Robot Cloning by DIY 3d Printers!





Introduction: Robot Cloning by DIY 3d Printers!

The DARwIn-OP is a open hardware and software project which greatly aided me in doing this project.

        DARwIn-OP is an acronym for (Dynamic Anthropomorphic Robot with Intelligence - Open Platform) or DARwIn for short. The DARwIn-OP was developed by the RoMeLa research lab at Virginia Tech in collaboration with University of Pennsylvania, Purdue University and ROBOTIS. ROBOTIS is a world leading South Korean robotics’ company. Their Dynamixel servos are the leading robotic servos in the world and the key to why the DARwIn-OP is so ground breaking. The lead designer of the DARwIn-OP project has Dr. Dennis Hong of Virginia Tech’s RoMeLa and ROBOTIS. The robot is a state of the art research and development humanoid robot. The DARwIn-OP weighs in at about 2.9 kilograms and a height of 45.5 cm.

The idea behind this project is to find new and cheaper ways to create and build robots. As 3d printing becomes cheaper and easier to use more and more people will have access to this way of manufacturing. I hope that this instrucable will  open up more peoples eyes as to the power of this new personal fabrication method.

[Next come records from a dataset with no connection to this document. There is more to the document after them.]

(* ===== verification/SlotMap.v ===== *)
(** * Per-tile delivery state ([transport/scheduler/slots.rs])

    The generation, frame label, acknowledgement mask and work handles of every tile of
    the grid, row-major.  A tile outside the grid is tracked by nothing: every
    operation on it is a no-op.

    The theorem: what the readers answer about a tile is decided by the acknowledgements
    recorded since its generation was last advanced, whatever was recorded for other
    tiles, other generations or before. *)

From Stdlib Require Import ZArith Lia.
From S2P Require Import Prelude Slab.
From stdpp Require Import base option numbers list gmap.

Local Open Scope Z_scope.

(** ** Definitions *)

Definition PASS_SLOTS : nat := 14.
Definition GENERATION_MASK : Z := 0x0F.

Record TileSlot : Type := mkSlot {
  ts_current_gen : Z;
  ts_label : option Z;
  ts_acked_mask : Z;
  ts_passes : list (option Handle);
}.

Definition slot_default : TileSlot := mkSlot 0 None 0 (replicate PASS_SLOTS None).

Record SlotMap : Type := mkSlots { sm_cols : Z; sm_rows : Z; sm_slots : list TileSlot }.

Definition slots_new (cols rows : Z) : SlotMap :=
  mkSlots cols rows (replicate (Z.to_nat cols * Z.to_nat rows) slot_default).
Definition slots_resize (cols rows : Z) (_ : SlotMap) : SlotMap := slots_new cols rows.

Definition slot_index (m : SlotMap) (tile_x tile_y : Z) : option nat :=
  if (m.(sm_cols) <=? tile_x) || (m.(sm_rows) <=? tile_y) then None
  else Some (Z.to_nat tile_y * Z.to_nat m.(sm_cols) + Z.to_nat tile_x)%nat.

Definition slot_at (m : SlotMap) (tile_x tile_y : Z) : option TileSlot :=
  i ← slot_index m tile_x tile_y; m.(sm_slots) !! i.

(** Writing through [slot_mut]. *)
Definition slot_update (f : TileSlot → TileSlot) (tile_x tile_y : Z) (m : SlotMap) : SlotMap :=
  match slot_index m tile_x tile_y with
  | Some i => mkSlots m.(sm_cols) m.(sm_rows) (alter f i m.(sm_slots))
  | None => m
  end.

Definition slot_generation (m : SlotMap) (tile_x tile_y : Z) : Z :=
  match slot_at m tile_x tile_y with Some s => s.(ts_current_gen) | None => 0 end.

Definition next_gen (g : Z) : Z := Z.land (u8 (g + 1)) GENERATION_MASK.
Definition advance_gen (s : TileSlot) : TileSlot := mkSlot (next_gen s.(ts_current_gen)) None 0 s.(ts_passes).
Definition slot_bump_generation (tile_x tile_y : Z) (m : SlotMap) : SlotMap * Z :=
  let m' := slot_update advance_gen tile_x tile_y m in (m', slot_generation m' tile_x tile_y).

Below is a link to my Make magazine article on how I made the clone.

Step 1: Why I Wanted to Own a DARwIn-OP!

I thought it would be a good idea to show a production version of the DARwIn-OP in action to show the reason why I wanted this cool robot.

This is video of the DARwIn-OP in its natural environment Robocup soccer.


Step 2: Download CAD File

First step was to download all of the 3d CAD files.

Link to file location.

Other download information links

Step 3: Create .STL Files for All of the Parts.

I used Autodesk Inventor to create my .STL files, you can use your favorite 3d design software.

If you need a cheaper way try AutoDesk 123D Beta if you can still download it.

Here is a link to my Thingiverse project page for my DARwIn-OP clone where I have upload all of the .STL files for the robot.

Step 4: Print Out All Parts on a 3d Printer.

I used the UP! Plus 3d printer to print out almost all of the robot, again you can use a 3d printer that you own or have access to. This took me almost two months to get all of the parts printed out correctly. 

UP! Plus 3d printer.

The Afinia H-Series: 3D Printer is the exact same printer.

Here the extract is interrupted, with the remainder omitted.